• **Exercise data**:
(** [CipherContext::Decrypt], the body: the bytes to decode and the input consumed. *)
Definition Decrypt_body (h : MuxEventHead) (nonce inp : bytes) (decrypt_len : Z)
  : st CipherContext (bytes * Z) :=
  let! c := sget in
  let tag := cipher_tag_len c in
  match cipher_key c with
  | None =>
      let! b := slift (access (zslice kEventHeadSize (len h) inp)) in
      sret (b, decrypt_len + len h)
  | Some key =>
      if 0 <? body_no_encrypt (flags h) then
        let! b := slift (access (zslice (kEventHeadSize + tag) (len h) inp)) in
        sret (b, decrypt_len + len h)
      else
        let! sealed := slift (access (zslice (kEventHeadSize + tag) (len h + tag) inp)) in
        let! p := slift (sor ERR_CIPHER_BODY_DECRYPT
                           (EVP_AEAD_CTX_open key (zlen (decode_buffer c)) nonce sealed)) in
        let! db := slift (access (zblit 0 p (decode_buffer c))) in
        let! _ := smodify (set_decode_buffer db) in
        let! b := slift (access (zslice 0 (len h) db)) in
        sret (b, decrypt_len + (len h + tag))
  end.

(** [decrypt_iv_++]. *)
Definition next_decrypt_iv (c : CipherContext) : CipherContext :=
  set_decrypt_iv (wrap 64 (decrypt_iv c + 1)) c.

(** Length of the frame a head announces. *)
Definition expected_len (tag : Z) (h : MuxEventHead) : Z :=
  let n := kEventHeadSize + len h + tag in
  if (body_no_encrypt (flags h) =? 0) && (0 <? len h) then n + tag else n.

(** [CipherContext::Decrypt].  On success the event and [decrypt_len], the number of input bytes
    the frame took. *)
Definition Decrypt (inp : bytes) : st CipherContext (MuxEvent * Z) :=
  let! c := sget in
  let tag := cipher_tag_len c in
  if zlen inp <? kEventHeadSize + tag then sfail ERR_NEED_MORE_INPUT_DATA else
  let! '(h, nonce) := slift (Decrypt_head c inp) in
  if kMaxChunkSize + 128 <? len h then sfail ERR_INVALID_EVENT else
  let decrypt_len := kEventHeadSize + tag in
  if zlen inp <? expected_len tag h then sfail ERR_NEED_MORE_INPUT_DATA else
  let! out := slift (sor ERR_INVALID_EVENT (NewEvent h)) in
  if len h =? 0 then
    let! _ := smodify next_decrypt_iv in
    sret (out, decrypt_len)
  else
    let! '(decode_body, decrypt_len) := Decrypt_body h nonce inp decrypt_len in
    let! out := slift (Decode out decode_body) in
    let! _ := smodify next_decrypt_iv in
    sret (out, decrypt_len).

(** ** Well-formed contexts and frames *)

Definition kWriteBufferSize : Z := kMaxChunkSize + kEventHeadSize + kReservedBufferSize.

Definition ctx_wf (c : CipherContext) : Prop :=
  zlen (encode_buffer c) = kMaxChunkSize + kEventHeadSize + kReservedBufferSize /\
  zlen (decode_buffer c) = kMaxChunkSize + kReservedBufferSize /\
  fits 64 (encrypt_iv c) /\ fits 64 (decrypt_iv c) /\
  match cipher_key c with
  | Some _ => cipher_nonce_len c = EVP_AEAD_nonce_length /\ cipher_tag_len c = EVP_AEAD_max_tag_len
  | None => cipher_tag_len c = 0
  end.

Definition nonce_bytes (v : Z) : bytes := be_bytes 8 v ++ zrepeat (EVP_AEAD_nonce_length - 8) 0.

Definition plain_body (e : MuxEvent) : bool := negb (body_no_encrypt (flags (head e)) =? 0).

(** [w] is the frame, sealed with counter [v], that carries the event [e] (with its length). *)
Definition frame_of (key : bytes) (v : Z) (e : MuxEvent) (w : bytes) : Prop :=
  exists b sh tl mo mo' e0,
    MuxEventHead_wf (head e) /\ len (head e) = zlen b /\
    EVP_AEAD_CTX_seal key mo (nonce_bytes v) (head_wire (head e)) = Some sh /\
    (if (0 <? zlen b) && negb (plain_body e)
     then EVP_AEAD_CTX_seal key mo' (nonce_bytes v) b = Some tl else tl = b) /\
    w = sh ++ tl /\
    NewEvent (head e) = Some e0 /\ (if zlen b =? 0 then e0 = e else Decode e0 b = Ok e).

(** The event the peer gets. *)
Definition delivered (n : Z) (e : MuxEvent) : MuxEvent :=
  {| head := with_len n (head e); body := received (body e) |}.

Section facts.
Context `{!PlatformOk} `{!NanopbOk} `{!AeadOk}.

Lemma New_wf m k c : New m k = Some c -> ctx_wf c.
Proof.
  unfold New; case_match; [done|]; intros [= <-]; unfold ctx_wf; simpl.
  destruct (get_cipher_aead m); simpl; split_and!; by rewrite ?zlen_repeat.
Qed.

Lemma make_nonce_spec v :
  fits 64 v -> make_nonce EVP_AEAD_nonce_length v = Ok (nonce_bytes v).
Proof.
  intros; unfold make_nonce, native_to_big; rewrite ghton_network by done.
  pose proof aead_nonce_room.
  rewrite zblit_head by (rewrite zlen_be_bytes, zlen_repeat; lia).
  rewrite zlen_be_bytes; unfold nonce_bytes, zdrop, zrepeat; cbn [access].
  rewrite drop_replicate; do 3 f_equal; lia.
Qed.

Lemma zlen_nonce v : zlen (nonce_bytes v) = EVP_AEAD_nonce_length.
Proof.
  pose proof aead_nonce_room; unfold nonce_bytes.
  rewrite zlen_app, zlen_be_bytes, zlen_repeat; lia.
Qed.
==
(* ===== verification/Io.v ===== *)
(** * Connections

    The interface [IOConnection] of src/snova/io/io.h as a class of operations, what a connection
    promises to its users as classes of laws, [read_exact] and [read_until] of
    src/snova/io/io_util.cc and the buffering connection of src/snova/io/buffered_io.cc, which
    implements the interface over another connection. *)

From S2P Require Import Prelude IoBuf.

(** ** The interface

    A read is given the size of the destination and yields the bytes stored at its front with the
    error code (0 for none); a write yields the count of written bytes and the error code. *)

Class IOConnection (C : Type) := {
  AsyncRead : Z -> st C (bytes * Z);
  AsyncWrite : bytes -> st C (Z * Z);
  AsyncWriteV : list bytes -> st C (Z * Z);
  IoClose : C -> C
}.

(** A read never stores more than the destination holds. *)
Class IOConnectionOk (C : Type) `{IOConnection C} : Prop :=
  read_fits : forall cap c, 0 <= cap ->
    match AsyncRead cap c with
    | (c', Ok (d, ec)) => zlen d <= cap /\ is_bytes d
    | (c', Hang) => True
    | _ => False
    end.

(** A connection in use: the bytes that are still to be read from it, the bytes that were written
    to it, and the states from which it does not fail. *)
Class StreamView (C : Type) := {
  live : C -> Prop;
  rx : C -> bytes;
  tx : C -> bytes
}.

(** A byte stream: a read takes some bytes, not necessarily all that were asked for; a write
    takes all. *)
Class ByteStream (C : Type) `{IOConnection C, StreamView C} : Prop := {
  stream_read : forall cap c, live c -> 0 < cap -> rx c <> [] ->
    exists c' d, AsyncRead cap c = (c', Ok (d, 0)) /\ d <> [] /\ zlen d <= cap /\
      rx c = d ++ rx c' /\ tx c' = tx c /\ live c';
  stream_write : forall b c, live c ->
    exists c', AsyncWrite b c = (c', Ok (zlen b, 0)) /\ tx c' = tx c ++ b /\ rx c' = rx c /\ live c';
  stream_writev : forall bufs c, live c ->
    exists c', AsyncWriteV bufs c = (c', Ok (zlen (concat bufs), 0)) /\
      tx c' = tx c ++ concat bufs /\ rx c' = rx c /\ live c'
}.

• **Aim of the task**: All that is wanted is the stretch of lines above from the one containing "unfold New; case_match;" through the one containing "rewrite zblit_head by", duplicated exactly.

• **Solution to the exercise**:
  unfold New; case_match; [done|]; intros [= <-]; unfold ctx_wf; simpl.
  destruct (get_cipher_aead m); simpl; split_and!; by rewrite ?zlen_repeat.
Qed.

Lemma make_nonce_spec v :
  fits 64 v -> make_nonce EVP_AEAD_nonce_length v = Ok (nonce_bytes v).
Proof.
  intros; unfold make_nonce, native_to_big; rewrite ghton_network by done.
  pose proof aead_nonce_room.
  rewrite zblit_head by (rewrite zlen_be_bytes, zlen_repeat; lia).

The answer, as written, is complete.